(** ** Syntax trees

    The node classes of Python's [ast] module that [analyze_python_file]
    tells apart.  Every other class (statements, expressions,
    [ast.Module], [ast.arguments], [ast.AsyncFunctionDef], ...) is an
    [Other] node: no [isinstance] test of the analyser holds for it. *)

Module Ast.

Record alias := Alias { alias_name : string; alias_asname : option string }.

Inductive node :=
| Import (names : list alias)
| ImportFrom (module : option string) (names : list alias) (level : nat)
| FunctionDef (name : string) (children : list node)
| ClassDef (name : string) (bases : list node) (body : list node)
           (decorator_list : list node)
| AliasNode (a : alias)
| Other (children : list node).

(** [ast.iter_child_nodes(node)]: the child nodes in field order.  For a
    class definition the fields are [bases] and [keywords] (here
    [bases]), [body], then [decorator_list] and [type_params] (here
    [decorator_list]). *)
Definition iter_child_nodes (n : node) : list node :=
  match n with
  | Import names => map AliasNode names
  | ImportFrom _ names _ => map AliasNode names
  | FunctionDef _ children => children
  | ClassDef _ bases body decorator_list => bases ++ body ++ decorator_list
  | AliasNode _ => []
  | Other children => children
  end.

Fixpoint size (n : node) : nat :=
  match n with
  | Import names => S (length names)
  | ImportFrom _ names _ => S (length names)
  | FunctionDef _ children => S (list_sum (map size children))
  | ClassDef _ bases body decorator_list =>
      S (list_sum (map size bases) + list_sum (map size body)
         + list_sum (map size decorator_list))
  | AliasNode _ => 1
  | Other children => S (list_sum (map size children))
  end.

Definition forest_size (l : list node) : nat := list_sum (map size l).

Lemma forest_size_app l1 l2 :
  forest_size (l1 ++ l2) = forest_size l1 + forest_size l2.
Proof. unfold forest_size. now rewrite map_app, list_sum_app. Qed.

Lemma forest_size_aliases names :
  forest_size (map AliasNode names) = length names.
Proof.
  unfold forest_size. induction names as [|a names IH]; simpl; [easy|].
  now rewrite IH.
Qed.

Lemma size_children n : size n = S (forest_size (iter_child_nodes n)).
Proof.
  destruct n; cbn [size iter_child_nodes];
    rewrite ?forest_size_aliases, ?forest_size_app; unfold forest_size;
    simpl; lia.
Qed.

(** [ast.walk(node)]: a queue, initially [[node]]; the front node is
    taken off, its children are put at the back, and it is yielded. *)
Equations? walk_queue (todo : list node) : list node
  by wf (forest_size todo) lt :=
  walk_queue [] := [];
  walk_queue (n :: rest) := n :: walk_queue (rest ++ iter_child_nodes n).
Proof.
  rewrite forest_size_app. unfold forest_size at 3. simpl.
  rewrite (size_children n). fold (forest_size rest). lia.
Qed.

Definition walk (n : node) : list node := walk_queue [n].

(** The nodes of a tree, parent before children and children in field
    order.  Statements lie in the source text in this order: a compound
    statement starts before the statements of its body, and the
    statements of a body follow each other. *)
Fixpoint preorder (n : node) : list node :=
  n ::
  match n with
  | Import names => map AliasNode names
  | ImportFrom _ names _ => map AliasNode names
  | FunctionDef _ children => flat_map preorder children
  | ClassDef _ bases body decorator_list =>
      flat_map preorder bases ++ flat_map preorder body
      ++ flat_map preorder decorator_list
  | AliasNode _ => []
  | Other children => flat_map preorder children
  end.

End Ast.

(** ** Standard output and exceptions

    A computation takes the bytes written to standard output so far and
    returns its result, or the exception it raises, with the bytes
    written by then: what was printed before an exception stays
    printed. *)

Module Io.

Inductive exn :=
| NameError (name : string)
| Exception (description : string).

Inductive result (A : Type) :=
| Ok (a : A)
| Raise (e : exn).
Arguments Raise {A} e.

Definition M (A : Type) := string -> result A * string.

Definition ret {A} (a : A) : M A := fun out => (Ok a, out).

Definition bind {A B} (c : M A) (k : A -> M B) : M B :=
  fun out =>
    match c out with
    | (Ok a, out') => k a out'
    | (Raise e, out') => (Raise e, out')
    end.

Definition raise {A} (e : exn) : M A := fun out => (Raise e, out).

(** [print(s)] *)
Definition print (s : string) : M unit :=
  fun out => (Ok tt, out ++ s ++ Str.nl).

(** [for x in xs: body(x)] *)
Fixpoint for_each {A} (xs : list A) (body : A -> M unit) : M unit :=
  match xs with
  | [] => ret tt
  | x :: rest => bind (body x) (fun _ => for_each rest body)
  end.

(** [for x in xs: s = body(s, x)], for a loop that updates a local [s]. *)
Fixpoint fold {A S} (xs : list A) (body : S -> A -> M S) (s : S) : M S :=
  match xs with
  | [] => ret s
  | x :: rest => bind (body s x) (fold rest body)
  end.

End Io.

Notation "x <- c ;; k" := (Io.bind c (fun x => k))
  (at level 61, c at next level, right associativity).
Notation "c ;; k" := (Io.bind c (fun _ => k))
  (at level 61, right associativity).

(** ** The analyser *)

Module Analyser.

Import Ast Io.

(** The dictionary [analyze_python_file] builds: the keys ['functions']
    and ['classes'] are always there, the key ['imports'] is there until
    [del structure['imports']] removes it. *)
Record file_structure := FileStructure {
  imports : option (list string);
  functions : list string;
  classes : Dict.t (list string)
}.

(** The [argparse] namespace that [parse_args] returns. *)
Record namespace := Namespace {
  directory : string;
  exclude_imports : bool;
  output : string;
  func_symbol : string;
  class_symbol : string
}.

(** The module-level names a function may read: [args] is bound by the
    [__main__] block only. *)
Record globals := Globals { args : option namespace }.

(** What [ast.parse(source, filename)] does. *)
Inductive parse_result :=
| Tree (tree : node)
| SyntaxError (e : string)
| ParseRaises (e : exn).

(** The file system and the Python library functions the analyser calls. *)
Record world := World {
  os_walk : string -> list (string * list string * list string);
  os_path_join : string -> string -> string;
  os_path_relpath : string -> string -> string;
  (** [open(file_path, "r")] followed by [source.read()] *)
  open_read : string -> exn + string;
  ast_parse : string -> string -> parse_result
}.

(** [str(node.module)] inside an f-string: a relative import without a
    module name has [node.module = None]. *)
Definition format_module (module : option string) : string :=
  match module with
  | Some m => m
  | None => "None"
  end.

(** [structure['imports'].append(s)] *)
Definition imports_append (s : string) (structure : file_structure)
  : file_structure :=
  {| imports := option_map (fun l => (l ++ [s])%list) (imports structure);
     functions := functions structure;
     classes := classes structure |}.

(** [structure['functions'].append(s)] *)
Definition functions_append (s : string) (structure : file_structure)
  : file_structure :=
  {| imports := imports structure;
     functions := (functions structure ++ [s])%list;
     classes := classes structure |}.

(** [structure['classes'][name] = methods] *)
Definition classes_set (name : string) (methods : list string)
  (structure : file_structure) : file_structure :=
  {| imports := imports structure;
     functions := functions structure;
     classes := Dict.set name methods (classes structure) |}.

(** [del structure['imports']] *)
Definition del_imports (structure : file_structure) : file_structure :=
  {| imports := None;
     functions := functions structure;
     classes := classes structure |}.

(** [[n.name for n in body if isinstance(n, ast.FunctionDef)]] *)
Fixpoint function_names (body : list node) : list string :=
  match body with
  | [] => []
  | FunctionDef name _ :: rest => name :: function_names rest
  | _ :: rest => function_names rest
  end.

(** The body of the loop over [ast.walk(tree)]. *)
Definition visit (exclude_imports : bool) (n : node)
  (structure : file_structure) : file_structure :=
  match n with
  | Import names =>
      if negb exclude_imports then
        for_in names
          (fun alias => imports_append ("import " ++ alias_name alias))
          structure
      else structure
  | ImportFrom module names _ =>
      if negb exclude_imports then
        imports_append
          ("from " ++ format_module module ++ " import "
           ++ Str.join ", " (map alias_name names))
          structure
      else structure
  | FunctionDef name _ => functions_append name structure
  | ClassDef name _ body _ =>
      let class_methods := function_names body in
      classes_set name class_methods structure
  | _ => structure
  end.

* Problem statement
Which lines above include "that"? Show each of them by copying it.

* Result
    The node classes of Python's [ast] module that [analyze_python_file]
(** [for x in xs: s = body(s, x)], for a loop that updates a local [s]. *)
(** The [argparse] namespace that [parse_args] returns. *)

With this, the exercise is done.